(** Whatever the directories hold, the recursive listing leaves the path it was given in
    its buffer as it was. *)
Theorem scanFiles_restores R chp fuel : forall (s s' : S) res p,
  (forall w s s', R w s s' -> same path s s') -> cstr (path s) = Some p ->
  exec R (scanFiles fuel chp) s res s' -> cstr (path s') = Some p.
Proof.
  destruct (fat_frame (same path)) as (_ & _ & _ & Hod & Hrd & _).
  { intros s s' E. unfold same, path. by rewrite E. }
  induction fuel as [|fuel IH]; intros s s' res p HR Hp; [done|].
  intros (a & s1 & E & pa & s2 & E2 & [r dir] & s3 & H3 & H). cbn in E, E2. injection E as <- <-.
  assert (Hs2 : s2 = s) by (unfold deref in E2; destruct (cstr _); [|done]; by injection E2).
  subst s2. apply (path_within R) in H3; [|done|apply Hod]. cbn in H.
  destruct (r =? FR_OK); [|destruct H as [_ ->]; by rewrite H3].
  destruct H as (i & s4 & E4 & H). cbn in E4. unfold appl, view in E4. rewrite run_gets in E4.
  unfold deref in E4. fold (path s3) in E4. rewrite H3 in E4.
  unfold strlen, cstr_at in E4. rewrite drop_0, Hp in E4. injection E4 as Hi <-.
  assert (HJ : cstr (path s3) = Some p) by by rewrite H3. clear Hp H3 E2 pa.
  refine (loop_exec_inv (fun _ s => cstr (path s) = Some p) (fun _ s' => cstr (path s') = Some p)
    _ _ dir s3 res s' HJ H).
  clear s s' HJ H dir s3 res. intros dir t q t' Ht ([[r' [fn is_dir]] dir'] & t1 & H1 & H).
  apply (path_within R) in H1; [|done|apply Hrd]. cbv beta iota in H.
  destruct (negb (r' =? FR_OK) || _); [destruct H as [-> ->]; by rewrite H1|]. destruct is_dir.
  - destruct H as ([] & t2 & E2 & [] & t3 & E3 & r2 & t4 & H4 & [] & t5 & E5 & -> & ->).
    apply on_fbuff_run in E2, E3, E5. rewrite H1 in E2.
    destruct (append_str _ i slash _ _ _ p Ht (eq_sym Hi) ltac:(done) E2 E3) as [w Hw].
    assert (Ht5 : cstr (path t5) = Some p) by (eapply (cut_str _ i slash w); [by eapply IH|done|exact E5]).
    by destruct (negb _).
  - destruct H as (a & t2 & E2 & ? & t3 & H3 & -> & ->). cbn in E2. injection E2 as <- <-.
    assert (H3' : path t3 = path t1).
    { refine (path_within R (chprintf chp (crlf_s "%s/%s") [Chprintf.va_str (fbuff (proj t1));
        Chprintf.va_str (fn ++ [NUL])]) _ _ _ HR _ H3).
      apply chprintf_within; [exact _|]. intros u u' E. unfold same, path. by rewrite E. }
    by rewrite H3', H1.
Qed.
End scan_spec.
End Peripherals.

--

_Task prompt_
Quote exactly the opening line of the material above and every line after it, up to and including the line that contains "unfold deref in E4.".

_Answer to this exercise_
(** Whatever the directories hold, the recursive listing leaves the path it was given in
    its buffer as it was. *)
Theorem scanFiles_restores R chp fuel : forall (s s' : S) res p,
  (forall w s s', R w s s' -> same path s s') -> cstr (path s) = Some p ->
  exec R (scanFiles fuel chp) s res s' -> cstr (path s') = Some p.
Proof.
  destruct (fat_frame (same path)) as (_ & _ & _ & Hod & Hrd & _).
  { intros s s' E. unfold same, path. by rewrite E. }
  induction fuel as [|fuel IH]; intros s s' res p HR Hp; [done|].
  intros (a & s1 & E & pa & s2 & E2 & [r dir] & s3 & H3 & H). cbn in E, E2. injection E as <- <-.
  assert (Hs2 : s2 = s) by (unfold deref in E2; destruct (cstr _); [|done]; by injection E2).
  subst s2. apply (path_within R) in H3; [|done|apply Hod]. cbn in H.
  destruct (r =? FR_OK); [|destruct H as [_ ->]; by rewrite H3].
  destruct H as (i & s4 & E4 & H). cbn in E4. unfold appl, view in E4. rewrite run_gets in E4.
  unfold deref in E4. fold (path s3) in E4. rewrite H3 in E4.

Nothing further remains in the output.